Photos by Bryan Stevens                                                          A male Painted Bunting feeds on millet seed at a feeder at Huntington Beach State Park in South Carolina.

I enjoyed a recent excursion to coastal South Carolina, which provided me a change to look for birds at such locations as Huntington Beach State Park and Brookgreen Gardens. These two attractions are two of my favorite places to bird when I get an opportunity to a stay at Pawleys Island in South Carolina.


The male Painted Bunting is one of the most colorful birds in North America.

Southwest Virginia, Northeast Tennessee and Western North Carolina share some colorful species of birds, including rose-breasted grosbeak, Baltimore oriole, scarlet tanager and indigo bunting. The vibrant blue plumage of a male indigo bunting makes it one of the most coveted birds at feeders. One of my earliest bird memories is one that recalls summer sightings of “blue birds,” or indigo buntings, perched in the same blue spruce tree with “yellow birds,” or American goldfinches. It’s very likely that such memorable childhood sightings set me on the path to becoming a birding and nature enthusiast.

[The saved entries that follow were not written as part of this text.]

Lemma tokens_of_fuel p s f f' :
  p <> [] -> (length s < f)%nat -> (length s < f')%nat -> tokens_of f p s = tokens_of f' p s.
Proof.
  intros Hp. revert s f'. induction f as [|f IH]; intros s [|f'] Hf Hf'; [lia|lia|lia|]. simpl.
  destruct (first_match p s) as [i|] eqn:Hi; [|done]. f_equal. apply first_match_some in Hi as [Hm _].
  apply match_at_fits in Hm; [|done]. assert (0 < length p)%nat by (destruct p; [done|simpl; lia]).
  apply IH; rewrite length_drop; lia.
Qed.

Lemma tokens_step p s :
  p <> [] -> tokens p s = match first_match p s with None => [s] | Some i => take i s :: tokens p (drop (i + length p) s) end.
Proof.
  intros Hp. unfold tokens at 1. rewrite decide_False by done. cbn [tokens_of].
  destruct (first_match p s) as [i|] eqn:Hi; [|done]. f_equal. unfold tokens. rewrite decide_False by done. apply first_match_some in Hi as [Hm _].
  apply match_at_fits in Hm; [|done]. assert (0 < length p)%nat by (destruct p; [done|simpl; lia]).
  apply tokens_of_fuel; [done|rewrite length_drop; lia|lia].
Qed.

(** Induction along the tokens. *)
Lemma tokens_ind (P : list Z -> list (list Z) -> Prop) p :
  p <> [] ->
  (forall s, first_match p s = None -> P s [s]) ->
  (forall s i, first_match p s = Some i -> P (drop (i + length p) s) (tokens p (drop (i + length p) s)) ->
    P s (take i s :: tokens p (drop (i + length p) s))) ->
  forall s, P s (tokens p s).
Proof.
  intros Hp Hnone Hsome s. remember (length s) as m eqn:Hm. revert s Hm.
  induction m as [m IH] using (well_founded_induction lt_wf). intros s ->. rewrite tokens_step by done.
  destruct (first_match p s) as [i|] eqn:Hi; [|by apply Hnone]. apply Hsome; [done|].
  eapply IH; [|done]. apply first_match_some in Hi as [Hmi _]. apply match_at_fits in Hmi; [|done].
  assert (0 < length p)%nat by (destruct p; [done|simpl; lia]). rewrite length_drop. lia.
Qed.

Lemma join_text_cons p t ts : ts <> [] -> join_text p (t :: ts) = t ++ p ++ join_text p ts.
Proof. destruct ts as [|u ts]; [done|]. intros _. simpl. by rewrite <- !app_assoc. Qed.

Lemma tokens_nonempty p s : tokens p s <> [].
Proof. unfold tokens. case_decide; [done|]. cbn [tokens_of]. by destruct (first_match p s). Qed.

Lemma join_tokens p s : p <> [] -> join_text p (tokens p s) = s.
Proof.
  intros Hp. revert s. apply (tokens_ind (fun s ts => join_text p ts = s)); [done|..].
  - intros s _. simpl. apply app_nil_r.
  - intros s i Hi IH. rewrite join_text_cons by apply tokens_nonempty. rewrite IH.
    apply first_match_some in Hi as [Hm _]. unfold match_at in Hm. rewrite <- Hm at 1.
    rewrite <- drop_drop. by rewrite take_drop, take_drop.
Qed.

Lemma tokens_clean p s : p <> [] -> Forall (fun t => forall k, ~ match_at p t k) (tokens p s).
Proof.
  intros Hp. revert s. apply (tokens_ind (fun s ts => Forall (fun t => forall k, ~ match_at p t k) ts)); [done|..].
  - intros s Hs. constructor; [by apply first_match_none|constructor].
  - intros s i Hi IH. constructor; [|done]. apply first_match_some in Hi as [_ Hno]. intros k Hk.
    pose proof (match_at_fits _ _ _ Hk Hp) as Hf. rewrite length_take in Hf.
    assert (0 < length p)%nat by (destruct p; [done|simpl; lia]). apply (Hno k); [lia|].
    unfold match_at in *. rewrite skipn_firstn_comm, take_take in Hk. by rewrite Nat.min_l in Hk by lia.
Qed.

(** ** The loop of internalSplit *)

Lemma delimSize_text d : delimSize d = zlen (delim_text d).
Proof. by destruct d. Qed.

Section Split.
Context (d : Delim) (s : list Z) (ign : bool) (Hd : delim_text d <> []).
Abbreviation p := (delim_text d).

Lemma delimSize_pos : 0 < zlen p.
Proof. unfold zlen. destruct p; [done|simpl; lia]. Qed.

Lemma atDelim_match i : atDelim (drop i s) d = true <-> match_at p s i.
Proof.
  unfold atDelim, match_at. destruct d as [c|q]; rewrite bool_decide_eq_true; [|done]. simpl.
  destruct (drop i s); [done|]. simpl. rewrite take_0. split; congruence.
Qed.

Lemma emit_token_run start size out :
  0 <= start -> 0 <= size -> start + size <= zlen s ->
  emit_token s ign start size out = Ok tt (out ++ non_empty ign [slice start size s]).
Proof.
  intros Hst Hsz Hle. pose proof (zlen_slice start size s Hst Hsz Hle) as Hl. unfold emit_token, non_empty.
  destruct ign; [|done]. simpl. case_bool_decide as Hpos.
  - rewrite filter_cons_True; [done|]. intros He. rewrite He in Hl. change (zlen []) with 0 in Hl. lia.
  - rewrite filter_cons_False.
    + unfold mret, M_ret, ret. by rewrite app_nil_r.
    + intros Hne. apply Hne. destruct (slice start size s); [done|]. unfold zlen in Hl. simpl in Hl. lia.
Qed.

Lemma non_empty_app ts ts' : non_empty ign (ts ++ ts') = non_empty ign ts ++ non_empty ign ts'.
Proof. unfold non_empty. destruct ign; [apply filter_app|done]. Qed.

(** From a token that starts at [t]: the loop emits all tokens but the last. *)
Lemma split_loop_run t z out fuel :
  0 <= t -> 0 <= z -> t <= zlen s -> t + z <= zlen s + 1 -> zlen s + 1 - (t + z) < Z.of_nat fuel ->
  (forall k, (Z.to_nat t <= k < Z.to_nat (t + z))%nat -> ~ match_at p s k) ->
  exists start ts, iter fuel (internalSplit_round d s ign) (t + z, t, z) out = Ok start (out ++ non_empty ign ts) /\
    0 <= start <= zlen s /\ tokens p (drop (Z.to_nat t) s) = ts ++ [drop (Z.to_nat start) s].
Proof.
  pose proof delimSize_pos as Hpos.
  revert t z out. induction fuel as [|fuel IH]; intros t z out Ht Hz Htl Hl Hf Hno; [lia|].
  cbn [iter]. unfold bind at 1, internalSplit_round at 1. rewrite delimSize_text.
  destruct (decide (t + z <= zlen s - zlen p)) as [Hle|Hgt].
  - destruct (atDelim (drop (Z.to_nat (t + z)) s) d) eqn:Hat.
    + apply atDelim_match in Hat.
      erewrite run_bind by (apply emit_token_run; lia).
      destruct (IH (t + z + zlen p) 0 (out ++ non_empty ign [slice t z s])) as (start & ts & Hrun & Hst & Htok);
        [lia|lia|lia|lia|lia|intros k Hk; lia|].
      exists start, (slice t z s :: ts). replace (t + z + (zlen p - 1) + 1) with (t + z + zlen p + 0) by lia.
      split; [|split; [done|]].
      * etransitivity; [exact Hrun|]. f_equal. change (slice t z s :: ts) with ([slice t z s] ++ ts).
        by rewrite non_empty_app, app_assoc.
      * rewrite tokens_step by done. rewrite (first_match_intro _ _ (Z.to_nat z)).
        -- simpl. f_equal. rewrite <- Htok. f_equal. rewrite drop_drop. f_equal. unfold zlen. lia.
        -- done.
        -- rewrite match_at_drop. by replace (Z.to_nat t + Z.to_nat z)%nat with (Z.to_nat (t + z)) by lia.
        -- intros k Hk. rewrite match_at_drop. apply Hno. lia.
    + destruct (IH t (z + 1) out) as (start & ts & Hrun & Hst & Htok); [lia|lia|lia|lia|lia|..].
      * intros k Hk. destruct (decide (k = Z.to_nat (t + z))) as [->|Hne]; [|apply Hno; lia].
        rewrite <- atDelim_match. by rewrite Hat.
      * exists start, ts. split; [|done]. rewrite <- Hrun. by replace (t + (z + 1)) with (t + z + 1) by lia.
  - exists t, []. split; [unfold non_empty; destruct ign; by rewrite app_nil_r|]. split; [lia|].
    rewrite tokens_step by done.
    destruct (first_match p (drop (Z.to_nat t) s)) as [i|] eqn:Hi; [|done]. exfalso.
    apply first_match_some in Hi as [Hm _]. rewrite match_at_drop in Hm.
    pose proof (match_at_fits _ _ _ Hm Hd) as Hfit. unfold zlen in *. apply (Hno (Z.to_nat t + i)%nat); [lia|done].
Qed.
(** [update] and [update_missing], item by item. *)
Lemma update_wp kvs items : string_keys kvs -> string_keys items -> NoDup items.*1 ->
  wp (update (DObject items)) (DObject kvs) (fun _ d => exists kvs', d = DObject kvs' /\ string_keys kvs' /\
    forall k, item kvs' (DString k) = match item items (DString k) with Some v => Some v | None => item kvs (DString k) end) nothrow.
Proof.
  intros Hks Hit Hnd. apply wp_bind, wp_get.
  assert (Hgo : forall l kvs, string_keys kvs -> string_keys l -> NoDup l.*1 ->
    wp (foldr (fun kv K => assign_at kv.1 kv.2;; K) (mret tt) l) (DObject kvs) (fun _ d => exists kvs', d = DObject kvs' /\ string_keys kvs' /\
    forall k, item kvs' (DString k) = match item l (DString k) with Some v => Some v | None => item kvs (DString k) end) nothrow).
  { clear. induction l as [|[k v] l IH]; intros kvs Hks Hl Hnd; [apply wp_ret; by exists kvs|].
    apply Forall_cons in Hl as [[s Hs] Hl]. simpl in Hs. subst k. rewrite fmap_cons in Hnd. apply NoDup_cons in Hnd as [Hs Hnd].
    apply wp_bind. eapply wp_wand; [by apply assign_at_wp|]. intros [] d (kvs' & -> & Hks' & Hk').
    eapply wp_wand; [by apply IH|]. intros [] d (kvs2 & -> & Hks2 & Hk2). exists kvs2. split_and!; [done|done|]. intros k.
    rewrite Hk2, Hk', item_cons. destruct (decide (s = k)) as [<-|]; [|done]. by rewrite (proj2 (item_string l s Hl) Hs). }
  eapply wp_wand; [apply Hgo; [done|by rewrite iteration_items|by rewrite iteration_items]|].
  intros [] d (kvs' & -> & Hks' & Hk). exists kvs'. split_and!; [done|done|]. intros k. rewrite Hk.
  by rewrite (item_permutation _ _ k (iteration_items items)) by by rewrite iteration_items.
Qed.

Lemma update_missing_wp kvs items : string_keys kvs -> string_keys items -> NoDup items.*1 ->
  wp (update_missing (DObject items)) (DObject kvs) (fun _ d => exists kvs', d = DObject kvs' /\ string_keys kvs' /\
    forall k, item kvs' (DString k) = match item kvs (DString k) with Some v => Some v | None => item items (DString k) end) nothrow.
Proof.
  intros Hks Hit Hnd. apply wp_bind, wp_get.
  assert (Hgo : forall l kvs, string_keys kvs -> string_keys l -> NoDup l.*1 ->
    wp (foldr (fun kv K => this ← get; obj ← get_object this; r ← obj_find obj kv.1;
        (match r with None => assign_at kv.1 kv.2 | Some _ => mret tt end);; K) (mret tt) l) (DObject kvs)
      (fun _ d => exists kvs', d = DObject kvs' /\ string_keys kvs' /\
    forall k, item kvs' (DString k) = match item kvs (DString k) with Some v => Some v | None => item l (DString k) end) nothrow).
  { clear. induction l as [|[k v] l IH]; intros kvs Hks Hl Hnd.
    { apply wp_ret. exists kvs. split_and!; [done|done|]. intros k. by destruct (item kvs (DString k)). }
    apply Forall_cons in Hl as [[s Hs] Hl]. simpl in Hs. subst k. rewrite fmap_cons in Hnd. apply NoDup_cons in Hnd as [Hs Hnd].
    apply wp_bind, wp_get. apply wp_bind, wp_ret. apply wp_bind, wp_ret. simpl. destruct (item kvs (DString s)) as [x|] eqn:E.
    - apply wp_bind, wp_ret. eapply wp_wand; [by apply IH|]. intros [] d (kvs2 & -> & Hks2 & Hk2). exists kvs2.
      split_and!; [done|done|]. intros k. rewrite Hk2, item_cons. destruct (item kvs (DString k)) eqn:E2; [done|].
      by rewrite decide_False by congruence.
    - apply wp_bind. eapply wp_wand; [by apply assign_at_wp|]. intros [] d (kvs' & -> & Hks' & Hk').
      eapply wp_wand; [by apply IH|]. intros [] d (kvs2 & -> & Hks2 & Hk2). exists kvs2. split_and!; [done|done|]. intros k.
      rewrite Hk2, Hk', item_cons. destruct (decide (s = k)) as [<-|]; [by rewrite E|done]. }
  eapply wp_wand; [apply Hgo; [done|by rewrite iteration_items|by rewrite iteration_items]|].
  intros [] d (kvs' & -> & Hks' & Hk). exists kvs'. split_and!; [done|done|]. intros k. rewrite Hk.
  by rewrite (item_permutation _ _ k (iteration_items items)) by by rewrite iteration_items.
Qed.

It’s fun to speculate that I might have traveled that path even sooner if I’d observed in that blue spruce one of the relatives of the indigo bunting. The painted bunting, which I saw frequently during my South Carolina vacation, is often described as one of the most colorful birds in the United States. A male painted bunting’s plumage is an almost shocking blend of blue, green, yellow and red feathers, which make males appear almost too tropical for a bird that makes its home for part of the year in the United States. The color pattern for the male painted bunting consists of a blue head, a red eye-ring, red underparts and a green backs. Females and immature birds are a uniform, bright lemon-green overall, with a pale eye-ring. Two years are required for a male painted bunting to acquire the vibrant plumage that has given the bird its common name.


It’s easy to see how the male painted bunting acquired its reputation as one of North America’s most colorful birds.

The painted bunting is a specialty bird of the southern United States, as well as some locations in the southwestern United States, including southern Arizona and New Mexico. A thriving population exists along the Atlantic Coast in South Carolina, Georgia and Florida. These colorful birds also occur in Louisiana, Texas, Arkansas and Oklahoma. Some other common names for this bird include painted finch and rainbow bunting. Early French colonists to the New World named this songbird “Nonpareil,” which means “without equal.” That neatly sums up the amazing appearance of this bird.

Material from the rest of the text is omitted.